(** One turn of the loop. *)
Definition analyze_one (acc : Counters) (news : News) : Counters :=
  let headline := default "" (n_headline news) in
  let summary := default "" (n_summary news) in
  let text_to_analyze := headline +:+ ". " +:+ summary in
  if blank text_to_analyze then acc
  else
    let sentiment := score_text text_to_analyze in
    let label := article_label sentiment in
    let detail :=
      {| d_headline := headline; d_summary := summary;
         d_datetime := strftime (default 0 (n_datetime news));
         d_sentiment := label; d_url := default "" (n_url news) |} in
    {| c_positive := if bool_decide (label = "positive")
                     then S (c_positive acc) else c_positive acc;
       c_negative := if bool_decide (label = "negative")
                     then S (c_negative acc) else c_negative acc;
       c_neutral := if bool_decide (label = "positive") then c_neutral acc
                    else if bool_decide (label = "negative") then c_neutral acc
                    else S (c_neutral acc);
       c_details := c_details acc ++ [detail] |}.

Definition sentiment_label_of (sentiment_score : num) : string :=
  if (sentiment_score >? Num.of_Z 25)%num then "positive"
  else if (sentiment_score <? Num.of_Z (-25))%num then "negative"
  else "neutral".

Definition analyze_news (news_list : list News) : SentimentResult :=
  match news_list with
  | [] =>
      {| total_news := 0; positive_count := 0; negative_count := 0;
         neutral_count := 0; sentiment_score_ := Num.of_Z 0;
         sentiment_label := "neutral"; news_list := [] |}
  | _ =>
      let limit := news_processing_limit SENTIMENT_CONFIG in
      let acc :=
        foldl analyze_one
          {| c_positive := 0; c_negative := 0; c_neutral := 0; c_details := [] |}
          (take limit news_list) in
      let total_analyzed := length (c_details acc) in
      let sentiment_score :=
        if (total_analyzed =? 0)%nat then Num.of_Z 0
        else ((Num.of_nat (c_positive acc) * Num.of_Z 1
               - Num.of_nat (c_negative acc) * Num.of_Z 1)
              / Num.of_nat total_analyzed * Num.of_Z 100)%num in
      {| total_news := total_analyzed;
         positive_count := c_positive acc;
         negative_count := c_negative acc;
         neutral_count := c_neutral acc;
         sentiment_score_ := sentiment_score;
         sentiment_label := sentiment_label_of sentiment_score;
         news_list := c_details acc |}
  end.

End AnalyzeNews.

(** sentiment_analysis.py: [SentimentAnalyzer.get_sentiment_description] *)
Definition get_sentiment_description (score : num) : string :=
  if (score >? Num.of_Z 60)%num then "非常乐观"
  else if (score >? Num.of_Z 20)%num then "偏乐观"
  else if (score >? Num.of_Z (-20))%num then "中性"
  else if (score >? Num.of_Z (-60))%num then "偏悲观"
  else "非常悲观".


(** ** signal_generator.py: [SignalGenerator.generate_key_points] *)

(** [d.get(key, default)] read as a number and [d.get(key, default) == label]
    on a dictionary of indicators. *)
Definition get_num (d : gmap string value) (key : string) (default : num) : result num :=
  match d !! key with
  | None => Ok default
  | Some (VNum x) => Ok x
  | Some (VStr _) => Raise TypeError
  end.

Definition get_is (d : gmap string value) (key default label : string) : bool :=
  match d !! key with
  | None => bool_decide (default = label)
  | Some (VStr s) => bool_decide (s = label)
  | Some (VNum _) => false
  end.

Section KeyPoints.
(** The rendering [f"{x:.1f}"] of a number is a parameter. *)
Variable format_1f : num -> string.

Definition generate_key_points (self : SignalGenerator)
    (technical_indicators : gmap string value) (sentiment_result : SentimentResult)
  : result (list string) :=
  let points := [] in
  let points :=
    if get_is technical_indicators "ma_alignment" "mixed" "bullish"
    then points ++ ["均线呈多头排列，短期趋势向好"]
    else if get_is technical_indicators "ma_alignment" "mixed" "bearish"
    then points ++ ["均线呈空头排列，短期趋势偏弱"]
    else points in
  rsi ← get_num technical_indicators "rsi" (Num.of_Z 50);
  let points :=
    if (rsi >? Num.of_Z 70)%num
    then points ++ ["RSI 处于超买区域 (" +:+ format_1f rsi +:+ ")，注意回调风险"]
    else if (rsi <? Num.of_Z 30)%num
    then points ++ ["RSI 处于超卖区域 (" +:+ format_1f rsi +:+ ")，可能存在反弹机会"]
    else points in
  let sentiment_label := sentiment_label sentiment_result in
  let points :=
    if bool_decide (sentiment_label = "positive")
    then points ++ ["消息面偏正面，市场情绪乐观"]
    else if bool_decide (sentiment_label = "negative")
    then points ++ ["消息面偏负面，市场情绪谨慎"]
    else points in
  volume_ratio ← get_num technical_indicators "volume_ratio" (Num.of_Z 1);
  let points :=
    if (volume_ratio >? Fin (3 # 2))%num
    then points ++ ["成交量放大 (" +:+ format_1f volume_ratio +:+ "x)，市场活跃度提升"]
    else if (volume_ratio <? Fin (1 # 2))%num
    then points ++ ["成交量萎缩，市场观望情绪浓厚"]
    else points in
  let points := points ++ ["注意大盘整体走势影响"] in
  let points :=
    if (composite_score self >? Num.of_Z 0)%num
    then points ++ ["建议分批建仓，控制风险"]
    else points ++ ["建议谨慎操作，等待更好时机"] in
  mret points.
(** * busqueitor: DNI / NIE / NIF validation and text scanning

    A shallow embedding of [src/busqueitor.py]: the class
    [DocumentValidator] ([clean_document], [validate_dni], [validate_nie],
    [validate_nif], [process_pdf], [save_results]) and the functions
    [sanitize_path] and [analizar_multiples_archivos].

    Modelling choices.
    - A Python [str] is a list of code points, each an [N].  The classes
      [\s], [\d] and [\w] of [re] (which on a [str] pattern are the
      Unicode ones) and the case mapping of [str.upper] are tables taken
      from the Unicode Character Database 14.0.0, the one of CPython
      3.11: [SPACES], [DECIMAL_ZEROS], [WORDS], [UPPER].  The classes
      written out in a pattern, [[A-Z]] or [[0-9A-Z]], are the ASCII ranges
      they name.
    - A Python [int] is a [Z]; [%] with a positive divisor is [Z.modulo].
    - Exceptions are explicit: an operation that can raise returns a
      [result], and [try ... except] is [try_except].
    - [self.stats] and the local list [resultados] are mutated in place;
      they are threaded through a state-and-exception monad.
    - The download, the PDF readers and the file system are outside the
      program; what they deliver is given by a [World]. *)

From Stdlib Require Import Ascii String List ZArith NArith Bool Lia Sorted.
From Stdlib Require Import Znumtheory.
Import ListNotations.

Local Open Scope Z_scope.

(** ** Text *)

Definition char := N.
Definition str := list char.

(** The code point of an ASCII character, and string literals as the
    list of their code points. *)
Definition ch (a : ascii) : char := N_of_ascii a.
Arguments ch a%_char.
Definition lit (s : string) : str := map ch (list_ascii_of_string s).
Coercion lit : string >-> str.

(** *** The Unicode tables *)

Local Open Scope N_scope.

(** The code points that [\s] matches and [str.strip] removes, as
    ranges. *)
Definition SPACES : list (N * N) :=
  [
   (9, 13); (28, 32); (133, 133); (160, 160); (5760, 5760); (8192, 8202);
   (8232, 8233); (8239, 8239); (8287, 8287); (12288, 12288) ].

(** The zero of each run of ten decimal digits: [\d] matches the ten code
    points from a zero on, and [int] reads them as 0 to 9. *)
Definition DECIMAL_ZEROS : list N :=
  [
   48; 1632; 1776; 1984; 2406; 2534; 2662; 2790; 2918; 3046; 3174; 3302;
   3430; 3558; 3664; 3792; 3872; 4160; 4240; 6112; 6160; 6470; 6608; 6784;
   6800; 6992; 7088; 7232; 7248; 42528; 43216; 43264; 43472; 43504; 43600;
   44016; 65296; 66720; 68912; 69734; 69872; 69942; 70096; 70384; 70736;
   70864; 71248; 71360; 71472; 71904; 72016; 72784; 73040; 73120; 92768;
   92864; 93008; 120782; 120792; 120802; 120812; 120822; 123200; 123632;
   125264; 130032 ].
Lemma mkdir_each_makes_dirs (qs : list path) (w w' : world) (u : unit) :
  for_each qs (fun q => do e <- os_path_exists q; if e then ret tt else os_mkdir q) w
  = (Ok u, w') ->
  makes_dirs qs w w'.
Proof.
  revert w. induction qs as [|q qs IH]; intros w H; simpl in H.
  - apply ret_Ok in H as [_ ->]. apply makes_dirs_refl.
  - apply bind_Ok in H as ([] & w1 & Hq & H).
    apply bind_Ok in Hq as (e & w0 & He & Hq).
    apply os_path_exists_Ok in He as [-> ->].
    apply (makes_dirs_trans [q] qs w w1 w'); [|eauto].
    destruct (exists_b q w).
    + apply ret_Ok in Hq as [_ ->]. apply makes_dirs_refl.
    + apply os_mkdir_makes_dirs in Hq as [Hq _]. exact Hq.
Qed.

Lemma ancestors_prefix (p q : path) : q ∈ ancestors p -> q `prefix_of` p.
Proof.
  unfold ancestors. intros H.
  apply list_elem_of_In, in_map_iff in H as (n & <- & _).
  exists (drop n p). symmetry. apply take_drop.
Qed.

Lemma make_if_missing_Ok (L : libs) (p : path) (w w' : world) (u : unit) :
  Image.make_if_missing p w = (Ok u, w') ->
  makes_dirs [p] w w' /\ (p ∈ dirs w' \/ is_Some (files w !! p)).
Proof.
  unfold Image.make_if_missing. intros H.
  apply bind_Ok in H as (e & w0 & He & H).
  apply os_path_exists_Ok in He as [-> ->].
  destruct (exists_b p w) eqn:E.
  - apply ret_Ok in H as [_ ->]. split; [apply makes_dirs_refl|].
    unfold exists_b in E. apply orb_prop in E as [E|E].
    + left. by apply bool_decide_eq_true in E.
    + right. by apply bool_decide_eq_true in E.
  - unfold os_makedirs in H.
    apply bind_Ok in H as ([] & w1 & Hanc & H).
    apply mkdir_each_makes_dirs in Hanc.
    apply os_mkdir_makes_dirs in H as [Hp Hin].
    split; [|auto].
    destruct Hanc as (Hf1 & Hh1 & Hd1 & Hn1). destruct Hp as (Hf2 & Hh2 & Hd2 & Hn2).
    repeat split; try congruence; [set_solver|].
    intros q Hq. destruct (Hn2 q Hq) as [Hq2|(p' & Hp' & Hpre)].
    + destruct (Hn1 q Hq2) as [?|(p' & Hp' & Hpre)]; [auto|].
      right. exists p. split; [by constructor|].
      etrans; [exact Hpre | by apply ancestors_prefix].
    + right. exists p'. auto.
Qed.
(** C7.  When the forecast fetch fails (the call raises on a timeout or a
    connection error, the status is not a success, the body is not JSON or
    the payload is not well formed) [get_monthly_forecast] returns [None];
    and whatever the reply, the result is [None] or a complete report,
    never a part of one. *)
Theorem monthly_forecast_failure_returns_None
  (lat lon : json) (st : state) (r : reply) (w' : World) :
  send (world st) (WeatherService.forecast_request lat lon) = (r, w') ->
  (fetch_failed r = true ->
   WeatherService.get_monthly_forecast lat lon st
   = (Ok None, mkState w' (trace st ++ [WeatherService.forecast_request lat lon])))
  /\ (fetch_failed r = false ->
      exists report,
        fst (WeatherService.get_monthly_forecast lat lon st) = Ok (Some report)
        /\ complete_report report).
Proof.
  intros Hsend. rewrite get_monthly_forecast_run, Hsend. simpl.
  split; intros Hf.
  - f_equal. f_equal.
    destruct r as [f|code [data|]]; simpl in *; auto.
    destruct (is_success code); simpl in *; auto.
    destruct (wellformed_payload data) eqn:E; [discriminate|].
    destruct (build_report_raise _ E) as [x ->]. reflexivity.
  - destruct r as [f|code [data|]]; simpl in *; try discriminate.
    destruct (is_success code); simpl in *; try discriminate.
    destruct (wellformed_payload data) eqn:E; [|discriminate].
    destruct (build_report_ok _ E) as (? & ? & ? & ? & ? & _ & _ & _ & _ & _ & Hr).
    rewrite Hr. eexists. split; [reflexivity|].
    eapply report_complete. exact Hr.
Qed.

(** C10.  In every report that [get_monthly_forecast] returns, [cnt] is the
    length of [list], which is the number of distinct local dates among the
    samples, and [message] is 0, whatever [cnt] and [message] the provider's
    payload carries. *)
Theorem monthly_report_cnt_and_message
  (lat lon : json) (st : state) (report : json) :
  fst (WeatherService.get_monthly_forecast lat lon st) = Ok (Some report) ->
  exists (days : list json) (data samples : json) (items : list json),
    path report ["list"] = Some (JList days)
    /\ path report ["cnt"] = Some (JInt (Z.of_nat (List.length days)))
    /\ path report ["message"] = Some (JInt 0)
    /\ content_of (fst (send (world st) (WeatherService.forecast_request lat lon)))
       = Some data
    /\ path data ["list"] = Some samples
    /\ iterate samples = Ok items
    /\ List.length days = distinct_keys sample_date items.
Proof.
  rewrite get_monthly_forecast_run. simpl.
  destruct (send (world st) (WeatherService.forecast_request lat lon)) as [r w'].
  simpl. destruct r as [f|code [data|]]; simpl; try discriminate.
  destruct (is_success code); try discriminate.
  destruct (WeatherService.build_report data) as [rep|x] eqn:Hb; try discriminate.
  intros H. injection H as <-.
  pose proof (build_report_wellformed _ _ Hb) as Hwf.
  destruct (build_report_ok _ Hwf)
    as (kvs & samples & items & city & cod & Hd & Hl & Hi & _ & _ & Hr).
  rewrite Hr in Hb. injection Hb as <-.
  exists (map entry_of (first_samples items)), data, samples, items.
  repeat split; auto.
  - subst data. simpl. now rewrite Hl.
  - rewrite length_map. apply first_of_each_length.
Qed.
End ForecastProperties.

(* ===================================================================== *)
(** ** Properties of [WeatherService]: resolution and current weather *)
(* ===================================================================== *)

Section ServiceProperties.
Context {P : Platform}.

(** [WeatherService.get_weather] never raises; it stops after the geocoding
    call when that gives no target, and otherwise issues the weather call
    for the target's coordinates. *)
Lemma get_weather_run (city : string) (st : state) :
  WeatherService.get_weather city st
  = let (r1, w1) := send (world st) (WeatherService.weather_geo_request city) in
    match target_of_reply r1 with
    | None =>
        (Ok None, mkState w1 (trace st ++ [WeatherService.weather_geo_request city]))
    | Some (location, lat, lon) =>
        let (r2, w2) := send w1 (WeatherService.weather_request lat lon) in
        (Ok (weather_of_reply location r2),
         mkState w2 (trace st ++ [WeatherService.weather_geo_request city;
                                  WeatherService.weather_request lat lon]))
    end.
Proof.
  unfold WeatherService.get_weather, try_except, bind, client_get, lift, ret.
  destruct (send (world st) (WeatherService.weather_geo_request city)) as [r1 w1].
  destruct r1 as [f|code [locations|]]; simpl; auto;
    unfold raise_for_status; simpl; destruct (is_success code); simpl; auto.
  destruct (truthy locations); simpl; auto.
  destruct (getitem0 locations) as [location|]; simpl; auto.
  destruct (getitem location "lat") as [lat|]; simpl; auto.
  destruct (getitem location "lon") as [lon|]; simpl; auto.
  destruct (send w1 (WeatherService.weather_request lat lon)) as [r2 w2].
  rewrite <- app_assoc. simpl.
  destruct r2 as [f|code2 [weather_data|]]; simpl; auto;
    destruct (is_success code2); simpl; auto.
  destruct (WeatherService.location_dict location) as [loc|]; simpl; auto.
  destruct (setitem weather_data "location" loc); simpl; auto.
Qed.

(** C4.  For a geocoding reply that is a list, whose first element (if any)
    is a location, [get_location] returns [None] (a value, nothing is
    raised) exactly when the list is empty, and otherwise the [lat], [lon],
    [name] and [country] of the first element, whatever follows it;
    [get_weather] selects the same way: no weather call for an empty list,
    and otherwise one for the coordinates of the first element. *)
Theorem location_is_first_match
  (city : string) (st : state) (code : Z) (locations : list json) (w' : World) :
  send (world st) (WeatherService.geo_request city)
  = (Response code (Some (JList locations)), w') ->
  is_success code = true ->
  (forall first rest, locations = first :: rest -> wf_location first = true) ->
  (fst (WeatherService.get_location city st) = Ok None <-> locations = [])
  /\ (forall first rest, locations = first :: rest ->
        exists lat lon name country,
          getitem first "lat" = Ok lat /\ getitem first "lon" = Ok lon
          /\ getitem first "name" = Ok name /\ getitem first "country" = Ok country
          /\ fst (WeatherService.get_location city st)
             = Ok (Some (JObject [("lat", lat); ("lon", lon);
                                  ("name", name); ("country", country)])))
  /\ (forall w1,
        send (world st) (WeatherService.weather_geo_request city)
        = (Response code (Some (JList locations)), w1) ->
        match locations with
        | [] =>
            WeatherService.get_weather city st
            = (Ok None, mkState w1 (trace st ++ [WeatherService.weather_geo_request city]))
        | first :: _ =>
            exists lat lon,
              getitem first "lat" = Ok lat /\ getitem first "lon" = Ok lon
              /\ trace (snd (WeatherService.get_weather city st))
                 = (trace st ++ [WeatherService.weather_geo_request city;
                                 WeatherService.weather_request lat lon])%list
        end).
Proof.
  intros Hsend Hcode Hwf.
  rewrite get_location_run, Hsend. simpl. rewrite Hcode. simpl.
  destruct locations as [|first rest].
  - simpl. split; [tauto|]. split; [discriminate|].
    intros w1 H1. rewrite get_weather_run, H1. simpl. now rewrite Hcode.
  - simpl.
    destruct (location_dict_ok first (Hwf _ _ eq_refl))
      as (lat & lon & name & country & Hlat & Hlon & Hname & Hcountry & Hloc).
    rewrite Hloc. split; [split; discriminate|]. split.
    + intros first' rest' E. injection E as <- <-.
      exists lat, lon, name, country. auto.
    + intros w1 H1. exists lat, lon. split; [auto|]. split; [auto|].
      rewrite get_weather_run, H1. simpl. rewrite Hcode. simpl.
      rewrite Hlat, Hlon.
      now destruct (send w1 (WeatherService.weather_request lat lon)).
Qed.
(** C5, amended. The working set is deduplicated by URI before the merge:
    of the rows of a URI the first one is kept, so exactly one row of
    every fetched URI enters the merge, and the run executes at most one
    insert or update for the URI.  It executes exactly one when the row
    that is kept passes the cutoff test and is new to the lookup or
    differs from it in a counter. *)
Theorem C5_duplicates_are_merged_once :
  forall (env : Env) (d : string) (update_all : bool) (t : list PostRow)
         (fetched : list PostView) (c : txn),
    fetch_posts env d update_all t = Ok fetched ->
    sync_transaction env d update_all t = Ok (Some c) ->
    drop_duplicates fetched = Ok (keep_first fetched)
    /\ (forall row, In row (keep_first fetched) -> In row fetched)
    /\ forall u,
        (fetched_for u fetched <> [] ->
         List.length (fetched_for u (keep_first fetched)) = 1%nat)
        /\ (List.length (writes_for u (tx_log c))
            <= List.length (fetched_for u (keep_first fetched)) <= 1)%nat
        /\ (forall row created,
               In row (keep_first fetched) -> uri row = Some u ->
               row_createdAt row = Ok created ->
               skips env update_all created = false ->
               new_or_changed (select_tracked env d update_all t) row u ->
               List.length (writes_for u (tx_log c)) = 1%nat)
        /\ (forall row,
               In row (keep_first fetched) -> uri row = Some u ->
               skipped_or_unchanged env update_all
                 (select_tracked env d update_all t) row u ->
               writes_for u (tx_log c) = []).
Proof.
  intros env d update_all t fetched c Hf Hs.
  destruct (sync_transaction_merges env d update_all t fetched c Hf Hs)
    as (ms & Hd & Hm & Hlog & _).
  split; [exact Hd|]. split; [intros row; apply keep_first_subset|].
  intros u. split; [apply fetched_for_keep_first_one|].
  assert (Hlen : List.length (writes_for u (tx_log c))
                 = (List.length (writes_for u (tx_log (ms_txn ms)))
                    + List.length (stored_for u (posts_to_insert ms)))%nat).
  { rewrite Hlog, writes_for_app, length_app, writes_for_inserts, length_map.
    reflexivity. }
  split; [|split].
  - pose proof (merge_rows_writes_le env update_all _ u _ _ _ Hm) as Hle.
    pose proof (fetched_for_keep_first_le u fetched) as H1.
    simpl in Hle. lia.
  - intros row created Hin Hu Hc Hsk Hnew.
    pose proof (merge_rows_write_once env update_all _ u _ _ _ Hm
                  (fetched_for_keep_first_le u fetched) row created Hin Hu Hc Hsk Hnew)
      as Hone.
    simpl in Hone. lia.
  - intros row Hin Hu Hq.
    apply (merge_rows_leave_quiet env update_all _ u) in Hm.
    + destruct Hm as (E1 & E2 & _). simpl in E1, E2.
      rewrite Hlog, writes_for_app, writes_for_inserts, E1, E2. reflexivity.
    + intros r Hr Hur ms0. assert (r = row).
      { eapply keep_first_unique; eauto. congruence. }
      subst r. now apply (quiet_row_leaves_state env update_all _ row u).
Qed.
Lemma dot_from_comm (v1 v2 : vec) :
  forall acc,
    fold_left (fun a xy => Float32.add a (Float32.mul (fst xy) (snd xy)))
              (combine v1 v2) acc
    = fold_left (fun a xy => Float32.add a (Float32.mul (fst xy) (snd xy)))
                (combine v2 v1) acc.
Proof.
  revert v2. induction v1 as [|x v1 IH]; intros [|y v2] acc; simpl;
    try reflexivity.
  rewrite (Float32_mul_comm x y). apply IH.
Qed.

Lemma dot_comm (v1 v2 : vec) : dot v1 v2 = dot v2 v1.
Proof. apply dot_from_comm. Qed.

Lemma String_eqb_sym (a b : string) : String.eqb a b = String.eqb b a.
Proof.
  destruct (String.eqb a b) eqn:Hab.
  - apply String.eqb_eq in Hab. subst. symmetry. apply String.eqb_refl.
  - destruct (String.eqb b a) eqn:Hba; [|reflexivity].
    apply String.eqb_eq in Hba. subst. rewrite String.eqb_refl in Hab.
    discriminate.
Qed.

(** C7: [similarity(a, b)] and [similarity(b, a)] return the same binary32
    value, bit for bit, or both fail to return: one call fails exactly when
    the other does. *)
Theorem similarity_symmetric :
  forall (m : MonolingualModel) (a b : string) (policy : Z),
    returned (similarity a b policy m) = returned (similarity b a policy m).
Proof.
  intros m a b policy. unfold similarity.
  rewrite (String_eqb_sym b a).
  destruct (String.eqb a b); [reflexivity|].
  unfold bind.
  pose proof (read_only_wordVec a policy m) as Ha.
  pose proof (read_only_wordVec b policy m) as Hb.
  destruct (wordVec a policy m) as [v1 m1|e1 m1|] eqn:Ea; simpl in Ha; subst;
    destruct (wordVec b policy m) as [v2 m2|e2 m2|] eqn:Eb; simpl in Hb; subst;
    rewrite ?Ea, ?Eb; simpl; try reflexivity.
  unfold ret. simpl.
  rewrite (dot_comm v2 v1), (Float32_mul_comm (norm v2) (norm v1)).
  reflexivity.
Qed.

(** ** The mean of [similarityNgrams] *)

Lemma ngrams_loop_fold words1 words2 policy :
  length words1 = length words2 ->
  forall n from acc m,
    (from + n = length words1)%nat ->
    for_loop from n (ngrams_step words1 words2 policy) acc m
    = ngrams_fold policy (combine (drop from words1) (drop from words2)) acc m.
Proof.
  intros Hlen n. induction n as [|n IH]; intros from acc m Hn; simpl.
  - rewrite (drop_ge words1) by lia. reflexivity.
  - destruct (lookup_lt_is_Some_2 words1 from) as [w1 Hw1]; [lia|].
    destruct (lookup_lt_is_Some_2 words2 from) as [w2 Hw2]; [lia|].
    rewrite (drop_S _ _ _ Hw1), (drop_S _ _ _ Hw2). simpl.
    unfold bind at 1. unfold ngrams_step at 1. unfold at_index, bind at 1 2.
    rewrite Hw1, Hw2. simpl.
    unfold bind at 3.
    destruct (try_catch _ _ m) as [acc' m'|e m'|]; try reflexivity.
    apply IH. lia.
Qed.
(** * objparser: the Analyze spatial map (.obj) parser

    A shallow embedding of [objparser.py] (classes [SpatialObject] and
    [AnalyzeSpatialMap]) and the properties of its decoder.

    Modelling conventions.
    - The open file [f] is the list of bytes that remain to be read;
      [f.read(n)] hands back at most [n] of them and never fails.
    - Python integers are [Z].  The rows [mult], [num] are NumPy
      scalars of dtype uint8.  The counter [pixel_num] starts as the
      Python integer 0 and is a NumPy scalar from its first [+=] on;
      which dtype [pixel_num + mult] has depends on the NumPy that is
      installed, and the source does not say which: the decoder takes
      this dtype as a parameter ([counter_dtype]), and sums wrap in it
      as NumPy scalars do.
    - The cells of a volume are float64 in NumPy; every value stored is
      an integer of [0, 255], so a cell is kept as that integer.
    - A float decoded by [struct.unpack('f', ...)] is kept as the four
      bytes it was read from, in host byte order.
    - Exceptions are the constructors of [exn], named after the Python
      exception and the place that raises it.
    - [np.zeros] refuses a shape whose bytes do not fit a signed
      64-bit size (ValueError); running out of memory (MemoryError),
      which depends on the machine, is not modelled. *)

From Stdlib Require Import ZArith Lia.
From Stdlib.Strings Require Import Byte.
From stdpp Require Import base tactics option list.

Local Open Scope Z_scope.

(** ** Exceptions *)

Inductive exn : Set :=
  | struct_error          (* struct.unpack('f', b) with len(b) <> 4 *)
  | UnicodeDecodeError    (* bytes.decode('utf-8') on an ill-formed prefix *)
  | ValueError_reshape    (* ndarray.reshape((-1, 2)) on an odd size *)
  | ValueError_broadcast  (* slice assignment of a longer array *)
  | ValueError_zeros      (* np.zeros on a shape that is too big *)
  | IndexError_ndarray    (* maps_rle[i, :] with i past the last row *)
  | IndexError_list.      (* self.vols[idx] with idx out of range *)

(** The error kinds of the decoder's interface, and the exception that
    stands for each; the ValueError of [np.zeros] has none. *)
Inductive error_kind : Set :=
  | TruncatedInputError
  | InvalidEncodingError
  | MalformedRLEStreamError
  | RunOverflowError
  | EndOfStreamError
  | IndexOutOfRangeError.

Definition kind_of (e : exn) : option error_kind :=
  match e with
  | struct_error => Some TruncatedInputError
  | UnicodeDecodeError => Some InvalidEncodingError
  | ValueError_reshape => Some MalformedRLEStreamError
  | ValueError_broadcast => Some RunOverflowError
  | ValueError_zeros => None
  | IndexError_ndarray => Some EndOfStreamError
  | IndexError_list => Some IndexOutOfRangeError
  end.

Inductive result (A : Type) : Type :=
  | Return (a : A)
  | Raise (e : exn).
Arguments Return {A} a.
Arguments Raise {A} e.

Definition fails_with {A} (r : result A) (k : error_kind) : Prop :=
  ∃ e, r = Raise e ∧ kind_of e = Some k.

Definition rbind {A B} (r : result A) (k : A → result B) : result B :=
  match r with
  | Return a => k a
  | Raise e => Raise e
  end.

(** ** The file cursor *)

Definition stream := list byte.

(** A computation that reads from the open file. *)
Definition io (A : Type) : Type := stream → result (A * stream).

Definition io_ret {A} (a : A) : io A := λ s, Return (a, s).
Definition io_bind {A B} (m : io A) (k : A → io B) : io B :=
  λ s, match m s with
       | Return (a, s') => k a s'
       | Raise e => Raise e
       end.

Declare Scope io_scope.
Delimit Scope io_scope with io.
Notation "'do' x <- m ; k" := (io_bind m (λ x, k))
  (at level 10, x name, m at level 100, k at level 200) : io_scope.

#### [Exercise instructions]
All lines from the opening of the material through the line that contains "sentiment_score_ := sentiment_score;" are to be printed exactly, with no others.

#### [Answer section]
(** One turn of the loop. *)
Definition analyze_one (acc : Counters) (news : News) : Counters :=
  let headline := default "" (n_headline news) in
  let summary := default "" (n_summary news) in
  let text_to_analyze := headline +:+ ". " +:+ summary in
  if blank text_to_analyze then acc
  else
    let sentiment := score_text text_to_analyze in
    let label := article_label sentiment in
    let detail :=
      {| d_headline := headline; d_summary := summary;
         d_datetime := strftime (default 0 (n_datetime news));
         d_sentiment := label; d_url := default "" (n_url news) |} in
    {| c_positive := if bool_decide (label = "positive")
                     then S (c_positive acc) else c_positive acc;
       c_negative := if bool_decide (label = "negative")
                     then S (c_negative acc) else c_negative acc;
       c_neutral := if bool_decide (label = "positive") then c_neutral acc
                    else if bool_decide (label = "negative") then c_neutral acc
                    else S (c_neutral acc);
       c_details := c_details acc ++ [detail] |}.

Definition sentiment_label_of (sentiment_score : num) : string :=
  if (sentiment_score >? Num.of_Z 25)%num then "positive"
  else if (sentiment_score <? Num.of_Z (-25))%num then "negative"
  else "neutral".

Definition analyze_news (news_list : list News) : SentimentResult :=
  match news_list with
  | [] =>
      {| total_news := 0; positive_count := 0; negative_count := 0;
         neutral_count := 0; sentiment_score_ := Num.of_Z 0;
         sentiment_label := "neutral"; news_list := [] |}
  | _ =>
      let limit := news_processing_limit SENTIMENT_CONFIG in
      let acc :=
        foldl analyze_one
          {| c_positive := 0; c_negative := 0; c_neutral := 0; c_details := [] |}
          (take limit news_list) in
      let total_analyzed := length (c_details acc) in
      let sentiment_score :=
        if (total_analyzed =? 0)%nat then Num.of_Z 0
        else ((Num.of_nat (c_positive acc) * Num.of_Z 1
               - Num.of_nat (c_negative acc) * Num.of_Z 1)
              / Num.of_nat total_analyzed * Num.of_Z 100)%num in
      {| total_news := total_analyzed;
         positive_count := c_positive acc;
         negative_count := c_negative acc;
         neutral_count := c_neutral acc;
         sentiment_score_ := sentiment_score;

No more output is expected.